The oaths of office for the Tribe’s Chairman, President, three Councilmen and three Board Representatives were administered on the stage decked with Seminole, American and Florida flags by Bureau of Indian Affairs Acting Eastern Regional Director Johnna Blackhair.
The 2015 election marked the first that required Tribal members to register to vote. Of 2,146 eligible voters, nearly 1,300 Tribal members registered by the Jan. 31 deadline, and 988, or 77 percent, of all eligible voters cast ballots in the May 11 race.
True to reservation demographics, Hollywood residents accounted for the most votes for the Chairman and President positions but not by significant numbers. For Chairman, Hollywood residents cast 253 votes, while Brighton cast 243 votes and Big Cypress, 227. Non-resident, resident absentee and non-resident absentee voters accounted for 265 votes in the Chairman race.
Chairman Billie retained his position with 44.64 percent of the vote. In the vote for President, Cypress won with a nearly 22 percent margin.

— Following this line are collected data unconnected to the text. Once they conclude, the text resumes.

(** Parsing on top of a mapping is parsing from nothing, laid over it. *)
Lemma parse_lines_union acc lines :
  parse_lines acc lines
  = match parse_lines ∅ lines with
    | Ok m => Ok (m ∪ acc)
    | Raise e => Raise e
    end.
Proof.
  revert acc. induction lines as [|line lines IH]; intros acc; simpl.
  { by rewrite (left_id_L ∅ (∪)). }
  rewrite (parse_line_union acc line).
  destruct (parse_line ∅ line) as [m1|e]; [|done].
  rewrite (IH (m1 ∪ acc)), (IH m1).
  destruct (parse_lines ∅ lines) as [mr|e]; [|done].
  by rewrite (assoc_L (∪)).
Qed.

Lemma parse_lines_Raise acc lines e :
  parse_lines acc lines = Raise e
  ↔ e = ValueError
    ∧ ∃ line, line ∈ lines ∧ (3 ≤ length (Str.split line))%nat.
Proof.
  revert acc. induction lines as [|line lines IH]; intros acc; simpl.
  { split; [done|]. intros (_ & l & Hin & _). by apply elem_of_nil in Hin. }
  destruct (parse_line_cases acc line)
    as [[Hr Hlen] | [(c & f & p & Hparts & Hsearch & Hok) | (Hok & Hlen & Hno)]].
  - rewrite Hr. split.
    + intros [= <-]. split; [done|]. exists line. split; [apply list_elem_of_here|done].
    + by intros (-> & _).
  - rewrite Hok, IH. split.
    + intros (-> & l & Hin & Hl). split; [done|]. exists l.
      split; [by apply list_elem_of_further|done].
    + intros (-> & l & Hin & Hl). split; [done|].
      apply elem_of_cons in Hin as [-> | Hin]; [|by exists l].
      rewrite Hparts in Hl. simpl in Hl. lia.
  - rewrite Hok, IH. split.
    + intros (-> & l & Hin & Hl). split; [done|]. exists l.
      split; [by apply list_elem_of_further|done].
    + intros (-> & l & Hin & Hl). split; [done|].
      apply elem_of_cons in Hin as [-> | Hin]; [lia|by exists l].
Qed.

(** X3: the manifest parser raises exactly when some line of the text has
    three or more whitespace-separated tokens, and what it raises then is
    [ValueError]; on every other text it returns a mapping. *)
Theorem parse_checksums_raises_iff text tag e :
  parse_checksums text tag = Raise e
  ↔ e = ValueError
    ∧ ∃ line, line ∈ Str.split_on Str.LF text
              ∧ (3 ≤ length (Str.split line))%nat.
Proof. apply parse_lines_Raise. Qed.

Lemma parse_lines_entry acc lines m p c :
  parse_lines acc lines = Ok m →
  m !! p = Some c →
  acc !! p = Some c
  ∨ ∃ line f, line ∈ lines ∧ Str.split line = [c; f]
              ∧ Re.search_asset_name f = Some p.
Proof.
  revert acc. induction lines as [|line lines IH]; intros acc; simpl.
  { intros [= ->]. by left. }
  destruct (parse_line_cases acc line)
    as [[Hr Hlen] | [(c' & f & p' & Hparts & Hsearch & Hok) | (Hok & _)]].
  - by rewrite Hr.
  - rewrite Hok. intros Hrest Hm.
    destruct (IH _ Hrest Hm) as [Hacc | (l & f' & Hin & Hl & Hf)].
    + destruct (decide (p' = p)) as [-> | Hne].
      * rewrite lookup_insert_eq in Hacc. injection Hacc as ->.
        right. exists line, f. split; [apply list_elem_of_here|done].
      * rewrite lookup_insert_ne in Hacc by done. by left.
    + right. exists l, f'. split; [by apply list_elem_of_further|done].
  - rewrite Hok. intros Hrest Hm.
    destruct (IH _ Hrest Hm) as [Hacc | (l & f' & Hin & Hl & Hf)]; [by left|].
    right. exists l, f'. split; [by apply list_elem_of_further|done].
Qed.

(** X4: every entry of the mapping the manifest parser returns was read
    from a line of the text: a line of exactly two tokens, the first the
    checksum stored, the second a file name in which the pattern finds the
    platform it is stored under. *)
Theorem parse_checksums_entry_from_line text tag m p c :
  parse_checksums text tag = Ok m →
  m !! p = Some c →
  ∃ line f, line ∈ Str.split_on Str.LF text
            ∧ Str.split line = [c; f]
            ∧ Re.search_asset_name f = Some p.
Proof.
  intros Hparse Hm.
  destruct (parse_lines_entry _ _ _ _ _ Hparse Hm) as [Hacc | Hline]; [|done].
  by rewrite lookup_empty in Hacc.
Qed.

The election night announcement of Big Cypress Councilman by Tribal Secretary LaVonne Kippenberger proved to be a major upset among those gathered at Tribe Headquarters: Cicero Osceola ousted Mondo Tiger by capturing 57 percent of the vote.
All other incumbents retained their positions. Joe Frank remained Big Cypress Board Rep. after securing nearly 57 percent of the vote. In Brighton, Andrew J. Bowers Jr. was reelected Councilman with 55.78 percent of the vote, and Larry Howard remained Board Rep. with 78 percent of the vote. Chris Osceola was reelected Hollywood Councilman with 78.20 percent of the vote, and Steve Osceola returned as Hollywood Board Rep. with 52.45 percent of the vote.
Board and Council members offered positive expectations for coming years during the inauguration.
“Everyone up here has proven that when we work together, we can do good things,” Rep. Frank said. “And we have a lot of potential. We can get a lot more done.”
Rep. Howard agreed: “We have one Chief, but it takes the whole Tribe … I’m going to say this: We’ll pull together. We have to be head to head, whether we’re one Clan, no Clan … we’re all one – we’re all the same Tribe.”
Children from Pemayetv Emahakv Charter School in Brighton recited the Seminole Pledge in Creek followed by children from Ahfachkee School in Big Cypress who delivered the pledge in Mikasuki.
Two choirs provided moving hymns: Native Voices from the Brighton Reservation and E-La-Push-Ne-Cha-Thi from the Hollywood Reservation.
Chairman Billie, President Cypress and all the newly sworn-in officials pledged to continue building the Tribe’s communities and businesses.
“We have a long way to go for the next four years, but we’re going to see a tremendous change for the Tribe for the better. Better than you’ve seen before,” Chairman Billie said.